- [Exercise directions] Search the entries for the line containing "backoff (at_least backoff backoff_max)". Repeat it, then every line after it, exactly through the final line.

Items listed in a dataset:
Definition configure_rollout : RudpRolloutPolicy :=
  let enabled := parse_env_bool "GATEWAY_RUDP_ENABLE" false in
  let percent := parse_env_u32_bounded "GATEWAY_RUDP_CANARY_PERCENT" 0 0 100 in
  mkRudpRolloutPolicy enabled (if enabled then percent else 0) (env_opcodes "GATEWAY_RUDP_OPCODE_ALLOWLIST").

Definition configure_udp : string * GatewayConfig :=
  let '(host, port) := match env_value "GATEWAY_UDP_LISTEN" with
                       | Some value => parse_listen value 0
                       | None => (EmptyString, 0)
                       end in
  let backoff := parse_env_u32_bounded "GATEWAY_UDP_BIND_RETRY_BACKOFF_MS" 200 10 60000 in
  let backoff_max := parse_env_u32_bounded "GATEWAY_UDP_BIND_RETRY_BACKOFF_MAX_MS" 2000 10 300000 in
  let opcodes := env_opcodes "GATEWAY_UDP_OPCODE_ALLOWLIST" in
  (host, mkGatewayConfig port
    (default EmptyString (env_value "GATEWAY_UDP_BIND_SECRET"))
    (parse_env_u32_bounded "GATEWAY_UDP_BIND_TTL_MS" 5000 1000 120000)
    backoff (at_least backoff backoff_max)
    (parse_env_u32_bounded "GATEWAY_UDP_BIND_RETRY_MAX_ATTEMPTS" 6 1 32)
    (if bool_decide (opcodes = ∅) then {[MSG_UDP_BIND_REQ]} else opcodes)
    configure_rollout configure_rudp).

(** The constructor: without a bind secret the boot id stands in for it. *)
Definition with_boot_secret (boot_id : string) (c : GatewayConfig) : GatewayConfig :=
  if negb (udp_listen_port_ c =? 0) && bool_decide (udp_bind_secret_ c = EmptyString)
  then mkGatewayConfig (udp_listen_port_ c) boot_id (udp_bind_ttl_ms_ c) (udp_bind_retry_backoff_ms_ c)
         (udp_bind_retry_backoff_max_ms_ c) (udp_bind_retry_max_attempts_ c) (udp_opcode_allowlist_ c)
         (rudp_rollout_policy_ c) (rudp_config_ c)
  else c.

- [Output of the task]
    backoff (at_least backoff backoff_max)
    (parse_env_u32_bounded "GATEWAY_UDP_BIND_RETRY_MAX_ATTEMPTS" 6 1 32)
    (if bool_decide (opcodes = ∅) then {[MSG_UDP_BIND_REQ]} else opcodes)
    configure_rollout configure_rudp).

(** The constructor: without a bind secret the boot id stands in for it. *)
Definition with_boot_secret (boot_id : string) (c : GatewayConfig) : GatewayConfig :=
  if negb (udp_listen_port_ c =? 0) && bool_decide (udp_bind_secret_ c = EmptyString)
  then mkGatewayConfig (udp_listen_port_ c) boot_id (udp_bind_ttl_ms_ c) (udp_bind_retry_backoff_ms_ c)
         (udp_bind_retry_backoff_max_ms_ c) (udp_bind_retry_max_attempts_ c) (udp_opcode_allowlist_ c)
         (rudp_rollout_policy_ c) (rudp_config_ c)
  else c.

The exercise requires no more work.